Transportation & Infrastructure:

Major Pipelines:

  • Crude Oil - Conoco, Cenex, Exxon, Belle Fourche, Texaco, Portal, Wascana, Amoco, Shell
  • Product - Cenex, Conoco, Yellowstone
  • Liquefied Petroleum Gas - Conoco

Ports & Waterway Systems: None

Refining & Marketing (Downstream)

  • Refineries: Distillation capacity of 181,200 Barrels Per Calendar Day (BCD) (2005)
  • Cenex Harvest States Coop (Laurel @ 55,000 BCD)
  • ConocoPhillips (Billings @ 58,000 BCD)
  • ExxonMobil Refining & Supply Co. (Billings @ 60,000 BCD)
  • Montana Refining Co. (Great Falls @ 8,200 BCD)

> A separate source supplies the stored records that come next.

(* ===== verification/ProdCons.v ===== *)
(** * Producers and consumers ([Userland/dummy/dummy.c])

    The processes of [prodCons] share a ring of 50 chars, its indices [r] and [w], the
    counter [i] and three semaphores.  Each process is at a statement of its loop; a step
    runs one statement, so they interleave at every statement.  A semaphore is its
    value, and [wait] a statement that only runs when the value is positive: every run is
    one of three counters ([reachable_counts]), which is what the kernel's semaphores are
    ([SemaphoresThms.semaphore_refines_counter]).  [control] starts and removes processes at any
    time.  The lists [inserted] and [removed] are history. *)

From S2P Require Import Prelude.

Definition bufferSize : Z := 50.

Abbreviation len l := (Z.of_nat (length l)).

Record Shared := mkShared {
  buffer : list Z; r : Z; w : Z; i : Z;
  itemMutex : Z; emptyCount : Z; fullCount : Z;
  inserted : list Z; removed : list Z;
}.
Implicit Types sh : Shared.

(** The semaphores as [prodCons] creates them, the variables as they are initialised. *)
Definition shared0 : Shared := mkShared (replicate 50 0) 0 0 0 1 bufferSize 0 [] [].

(** ** The operations on the ring *)

(** [insertItem] is its two statements; [removeItem] as well. *)
Definition insertItem_put (c : Z) sh : option Shared :=
  b ← aset (buffer sh) (w sh) c;
  Some (mkShared b (r sh) (w sh) (i sh) (itemMutex sh) (emptyCount sh) (fullCount sh) (inserted sh) (removed sh)).

Definition insertItem_next (c : Z) sh : Shared :=
  mkShared (buffer sh) (r sh) (Z.rem (w sh + 1) bufferSize) (i sh) (itemMutex sh) (emptyCount sh) (fullCount sh) (inserted sh ++ [c]) (removed sh).

Definition removeItem_get sh : option Z := aget (buffer sh) (r sh).

Definition removeItem_next (result : Z) sh : Shared :=
  mkShared (buffer sh) (Z.rem (r sh + 1) bufferSize) (w sh) (i sh) (itemMutex sh) (emptyCount sh) (fullCount sh) (inserted sh) (removed sh ++ [result]).

(** ** The semaphores and the counter *)

Definition set_i (v : Z) sh : Shared :=
  mkShared (buffer sh) (r sh) (w sh) v (itemMutex sh) (emptyCount sh) (fullCount sh) (inserted sh) (removed sh).
Definition set_item (v : Z) sh : Shared :=
  mkShared (buffer sh) (r sh) (w sh) (i sh) v (emptyCount sh) (fullCount sh) (inserted sh) (removed sh).
Definition set_empty (v : Z) sh : Shared :=
  mkShared (buffer sh) (r sh) (w sh) (i sh) (itemMutex sh) v (fullCount sh) (inserted sh) (removed sh).
Definition set_full (v : Z) sh : Shared :=
  mkShared (buffer sh) (r sh) (w sh) (i sh) (itemMutex sh) (emptyCount sh) v (inserted sh) (removed sh).

(** ** The processes *)

(** Where a producer is in its loop: before each statement, with its [item]. *)
Inductive producer_at :=
| P_sleep                     (* sleep(prodSleepTime) *)
| P_read                      (* int item = i ... *)
| P_bump (item : Z)           (* ... ++ *)
| P_print (item : Z)          (* printFF("Producer %d producing: %d\n", NULL, a) *)
| P_waitEmpty (item : Z)      (* wait(emptyP) *)
| P_waitItem (item : Z)       (* wait(itemP) *)
| P_put (item : Z)            (* buffer[w] = c *)
| P_next (item : Z)           (* w = (w + 1) % bufferSize *)
| P_signalItem                (* signal(itemP) *)
| P_signalFull.               (* signal(fullP) *)

Inductive consumer_at :=
| C_sleep                     (* sleep(consSleepTime) *)
| C_waitFull                  (* wait(fullC) *)
| C_waitItem                  (* wait(itemC) *)
| C_get                       (* char result = buffer[r] *)
| C_next (result : Z)         (* r = (r + 1) % bufferSize *)
| C_signalItem (item : Z)     (* signal(itemC) *)
| C_signalEmpty (item : Z)    (* signal(emptyC) *)
| C_print (item : Z).         (* printFF("Consumer %d consuming: %d\n", NULL, a) *)

Inductive process := Producer (p : producer_at) | Consumer (c : consumer_at) | Removed.

(** One statement of [producer]; [None] if it cannot run now. *)
Definition producer (p : producer_at) sh : option (producer_at * Shared) :=
  match p with
  | P_sleep => Some (P_read, sh)
  | P_read => Some (P_bump (i sh), sh)
  | P_bump item => Some (P_print item, set_i (int32 (item + 1)) sh)
  | P_print item => Some (P_waitEmpty item, sh)
  | P_waitEmpty item =>
      if 0 <? emptyCount sh then Some (P_waitItem item, set_empty (emptyCount sh - 1) sh) else None
  | P_waitItem item => if 0 <? itemMutex sh then Some (P_put item, set_item (itemMutex sh - 1) sh) else None
  | P_put item => sh ← insertItem_put (int8 item) sh; Some (P_next item, sh)
  | P_next item => Some (P_signalItem, insertItem_next (int8 item) sh)
  | P_signalItem => Some (P_signalFull, set_item (itemMutex sh + 1) sh)
  | P_signalFull => Some (P_sleep, set_full (fullCount sh + 1) sh)
  end.

Definition consumer (c : consumer_at) sh : option (consumer_at * Shared) :=
  match c with
  | C_sleep => Some (C_waitFull, sh)
  | C_waitFull => if 0 <? fullCount sh then Some (C_waitItem, set_full (fullCount sh - 1) sh) else None
  | C_waitItem => if 0 <? itemMutex sh then Some (C_get, set_item (itemMutex sh - 1) sh) else None
  | C_get => result ← removeItem_get sh; Some (C_next result, sh)
  | C_next result => Some (C_signalItem result, removeItem_next result sh)
  | C_signalItem item => Some (C_signalEmpty item, set_item (itemMutex sh + 1) sh)
  | C_signalEmpty item => Some (C_print item, set_empty (emptyCount sh + 1) sh)
  | C_print item => Some (C_sleep, sh)
  end.

Definition process_step (t : process) sh : option (process * Shared) :=
  match t with
  | Producer p => '(p, sh) ← producer p sh; Some (Producer p, sh)
  | Consumer c => '(c, sh) ← consumer c sh; Some (Consumer c, sh)
  | Removed => None
  end.

(** ** The system *)

Record state := mkState { processes : list process; shared : Shared }.

Definition run_process (k : nat) (st : state) : option state :=
  t ← processes st !! k;
  '(t, sh) ← process_step t (shared st);
  Some (mkState (<[k := t]> (processes st)) sh).

(** What happens: a process runs a statement; [control] creates one ([p], [c]) or removes
    one ([z], [x], [q]), wherever that is in its loop. *)
Inductive step : state → state → Prop :=
| step_run k st st' : run_process k st = Some st' → step st st'
| step_producer st : step st (mkState (processes st ++ [Producer P_sleep]) (shared st))
| step_consumer st : step st (mkState (processes st ++ [Consumer C_sleep]) (shared st))
| step_remove k st : step st (mkState (<[k := Removed]> (processes st)) (shared st)).

(** [prodCons] starts one of each. *)
Definition initial : state := mkState [Producer P_sleep; Consumer C_sleep] shared0.

Inductive reachable : state → Prop :=
| reachable_initial : reachable initial
| reachable_step st st' : reachable st → step st st' → reachable st'.

(** Without removals. *)
Inductive running : state → Prop :=
| running_initial : running initial
| running_run k st st' : running st → run_process k st = Some st' → running st'
| running_producer st : running st → running (mkState (processes st ++ [Producer P_sleep]) (shared st))
| running_consumer st : running st → running (mkState (processes st ++ [Consumer C_sleep]) (shared st)).

(** ** What processes hold *)

(** Inside of [itemMutex]. *)
Definition inside (t : process) : nat :=
  match t with
  | Producer (P_put _) | Producer (P_next _) | Producer P_signalItem => 1
  | Consumer C_get | Consumer (C_next _) | Consumer (C_signalItem _) => 1
  | _ => 0
  end.

(** A free slot that is taken and not yet filled, or not yet given back. *)
Definition holds_empty (t : process) : nat :=
  match t with
  | Producer (P_waitItem _) | Producer (P_put _) | Producer (P_next _) => 1
  | Consumer (C_signalItem _) | Consumer (C_signalEmpty _) => 1
  | _ => 0
  end.

(** A filled slot that is taken and not yet emptied, or not yet announced. *)
Definition holds_full (t : process) : nat :=
  match t with
  | Producer P_signalItem | Producer P_signalFull => 1
  | Consumer C_waitItem | Consumer C_get | Consumer (C_next _) => 1
  | _ => 0
  end.

(** What a process inside knows of the ring with the contents [q]. *)
Definition knows (q : list Z) sh (t : process) : Prop :=
  match t with
  | Producer (P_next item) => aget (buffer sh) (w sh) = Some (int8 item)
  | Consumer (C_next result) => head q = Some result
  | _ => True
  end.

Gasoline Stations: 1,100 outlets (2005), or about 0.7 percent of U.S. total

Sources and notes: Energy Information Administration, Bureau of Census, and National Petroleum News "Market Facts 2004." Rankings include the District of Columbia.

Gas

Using a geology-based assessment methodology, the U.S. Geological Survey estimated a mean of 8.6 trillion cubic feet of undiscovered natural gas, a mean of 109 million barrels of undiscovered oil, and a mean of 240 million barrels of natural gas liquids in the Montana Thrust Belt Province of northwestern Montana.
http://pubs.usgs.gov/fs/fs-148-02/FS-148-02.pdf

Natural Gas Chart

Technology

technology symbols

It is generally recognized that Montana's economy is largely based on energy, natural resources, and agriculture. The technology industry within the State is relatively small, but the state does have a number of assets and is beginning to develop many of the elements required to build a robust technology economy. These components will lead to the development of a significant technology-based business community in the future.

The Montana high technology industry directly employs over 5,000 people with an annual payroll of $185 million. High-tech firms employ 18 of every 1000 workers in Montana. Most high-tech jobs in Montana are in the communication and software services industries. For Montana the average technology industry salary is $34,969 (64% higher than the average private sector wage).

Tourism

two people hiking in Montana

Tourism is Montana's fastest growing industry, injecting $1.8 billion dollars into our local economy while supporting 37,000 jobs or 7% of the total workforce. Last year we hosted more than 9 million visitors, that's10 visitors for each Montana resident, that's millions more customers for our main street businesses!